An alternative to the use of a GGM as one of the noisy datasets in local quasi-geoid modelling is to complement the high-resolution local datasets with the original satellite data at altitude, e.g. satellite gravity gradients from the GOCE mission, low–low satellite-to-satellite tracking data from the GRACE mission, and high–low satellite-to-satellite tracking data from GRACE, GOCE, and other low Earth orbiters. Examples in the context of local quasi-geoid modelling with SRBFs are Lieb et al. (2015) and Lieb (2017). The major drawback of this approach is the complexity of the functional model for the low–low satellite-to-satellite tracking data and the huge amount of data. This may be the reason why numerical studies published so far (e.g. Lieb 2017) do not use high–low satellite-to-satellite tracking data, limit to a subset of the available GOCE data (e.g. the second radial derivative of the gravitational potential), or use GRACE-based along-track gravity potential differences as pseudo-observations instead of the original K-band ranging data, often in combination with simplified noise models. Overall, this approach does not offer a significant advantage compared to the use of a GGM that is based on the same data and, therefore, is not pursued in this study.

The study addresses to main research questions: (i) What is a suitable functional model for the satellite-only GGM? (ii) How to combine the satellite-only GGM with high-resolution datasets to obtain a quasi-geoid model that optimally exploits the information content in all datasets?
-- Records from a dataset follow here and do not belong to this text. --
Definition write_phys_sized (p : Phys B) (pa v size : Z) : Phys B :=
  if in_ram p pa then track_write pa (with_ram (store_le (ram p) pa (access_bytes size) v) p)
  else
    match bus p with
    | Some b => with_bus (Some (bus_write b pa size v)) p
    | None => p
    end.

(** The two closures of the walk.  A device a page-table address reaches is asked
    for its value; what the question does to it is left out. *)
Definition read_phys (p : Phys B) (pa : Z) : Z := (read_phys_sized p pa 8).1.
Definition write_phys (p : Phys B) (pa v : Z) : Phys B := write_phys_sized p pa v 8.

#[export] Instance phys_mem : PhysMem (Phys B) := {
  mem_read := read_phys;
  mem_write := write_phys
}.

Definition is_phys_backed (p : Phys B) (pa size : Z) : bool :=
  if (ram_base p <=? pa) && (pa + size <? 2 ^ 64) && (pa + size <=? ram_end p) then true
  else match bus p with Some b => bus_mapped b pa size | None => false end.

(** ** Translation for the helpers *)

Definition effective_data_priv (p : PrivLevel) (ms : Z) : PrivLevel :=
  if bool_decide (p = Machine) && has ms MSTATUS_MPRV then mpp_priv ms else p.

Definition data_priv (c : RiscvCpu) : PrivLevel :=
  effective_data_priv (priv_level c) (csr c mstatus).

(** [mem_fault_cause = cause; mem_fault_tval = tval] *)
Definition latch (cause tval : Z) (c : RiscvCpu) : RiscvCpu :=
  with_mem_fault_tval tval (with_mem_fault_cause cause c).

Definition helper_cause (e : Exception) : Z :=
  match e with
  | LoadPageFault => 13
  | StorePageFault => 15
  | InstructionPageFault => 12
  | LoadAccessFault => 5
  | StoreAccessFault => 7
  | InstructionAccessFault => 1
  | _ => 5
  end.

(** The causes of a bare-mode access. *)
Definition bare_cause (e : Exception) : Z :=
  match e with
  | LoadAccessFault => 5
  | StoreAccessFault => 7
  | InstructionAccessFault => 1
  | _ => 5
  end.

(** The host offset of a page in RAM, the sentinel for a device. *)
Definition page_addend (c : RiscvCpu) (p : Phys B) (gva pa : Z) : Z :=
  if in_ram p pa
  then wrapping_sub 64 (wrapping_add 64 (guest_base c) (page_of pa)) (page_of gva)
  else TLB_MMIO_ADDEND.

Definition translate_for_helper (c : RiscvCpu) (p : Phys B) (gva : Z) (access : AccessType)
    (size : Z) : RiscvCpu * Phys B * option Z :=
  let eff_priv := data_priv c in
  let mode := if decide (eff_priv = Machine) then 0 else satp_mode (mmu c) in
  if mode =? 0 then
    match check_access (pmp c) gva size access eff_priv with
    | Err e => (latch (bare_cause e) gva c, p, None)
    | Ok _ =>
        let addend := if in_ram p gva then guest_base c else TLB_MMIO_ADDEND in
        (with_mmu (fill_identity gva addend (mmu c)) c, p, Some gva)
    end
  else
    match translate_miss (mmu c) p gva access eff_priv (csr c mstatus) size (Some (pmp c)) with
    | (m, p, Ok pa) =>
        (with_mmu (fill_addend gva (page_addend c p gva pa) m) c, p, Some pa)
    | (m, p, Err e) => (latch (helper_cause e) gva (with_mmu m c), p, None)
    end.

(** ** Instruction fetch *)

Definition fetch_cause (e : Exception) : Z :=
  match e with
  | InstructionPageFault => 12
  | InstructionAccessFault => 1
  | _ => 12
  end.

(** The translation when a block is built: [u64::MAX] on a fault. *)
Definition translate_pc (c : RiscvCpu) (p : Phys B) (vpc : Z) : RiscvCpu * Phys B * Z :=
  let mode := if decide (priv_level c = Machine) then 0 else satp_mode (mmu c) in
  if mode =? 0 then
    match check_access (pmp c) vpc 2 Execute (priv_level c) with
    | Ok _ => (c, p, vpc)
    | Err _ => (latch 1 vpc c, p, u64_max)
    end
  else
    match translate_miss (mmu c) p vpc Execute (priv_level c) (csr c mstatus) 2 (Some (pmp c)) with
    | (m, p, Ok pa) =>
        (with_mmu (fill_addend vpc (page_addend c p vpc pa) m) c, p, pa)
    | (m, p, Err e) => (latch (fetch_cause e) vpc (with_mmu m c), p, u64_max)
    end.

(** The lookup that validates a block before it runs. *)
Definition lookup_pc (c : RiscvCpu) (vpc : Z) : Z :=
  if decide (priv_level c = Machine) then vpc
  else if shr (csr c satp) 60 =? 0 then vpc
  else default u64_max (tlb_lookup_code_phys (mmu c) vpc).

(** ** Loads and stores on the slow path *)

Definition machina_mem_read (c : RiscvCpu) (p : Phys B) (gva size : Z) : RiscvCpu * Phys B * Z :=
  match translate_for_helper c p gva Read size with
  | (c, p, Some pa) =>
      if negb (is_phys_backed p pa size) then (latch 5 gva c, p, 0)
      else let '(v, p) := read_phys_sized p pa size in (c, p, v)
  | (c, p, None) => (c, p, 0)
  end.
The remainder of this paper is organized as follows. First, we introduce local single-scale and two-scale SRBF models of the disturbing potential and suggest three functional models to be used in a least-squares estimation of the quasi-geoid model from the satellite-only GGM and the high-resolution datasets. Following this, we describe the set-up of the numerical experiments, which were designed to investigate the performance of the SRBF models and the functional models. Thereafter, we present and discuss the results of the numerical experiments. We conclude by emphasizing the main findings and identifying topics for future research.

2 Parameterization and functional models

2.1 Local parameterization of the disturbing potential

A prerequisite for local gravity field modelling is that the involved datasets do not contain much long-wavelength energy, where “long” relates to the size of the data area. One possibility to achieve this is by reducing all datasets for the contribution of a global model of the disturbing potential. Then, the disturbing potential to be parameterized in local modelling is a residual quantity with little, though nonzero energy at the long wavelengths. Moreover, there is an upper limit of the highest attainable spatial resolution, which depends on the data distribution and signal-to-noise ratio. This allows us to consider a local model of the disturbing potential which is band-limited to some maximum degree, say \(L_{\tiny \text{ max }}\). From now on, we call this residual and band-limited disturbing potential simply “disturbing potential”, denoted T.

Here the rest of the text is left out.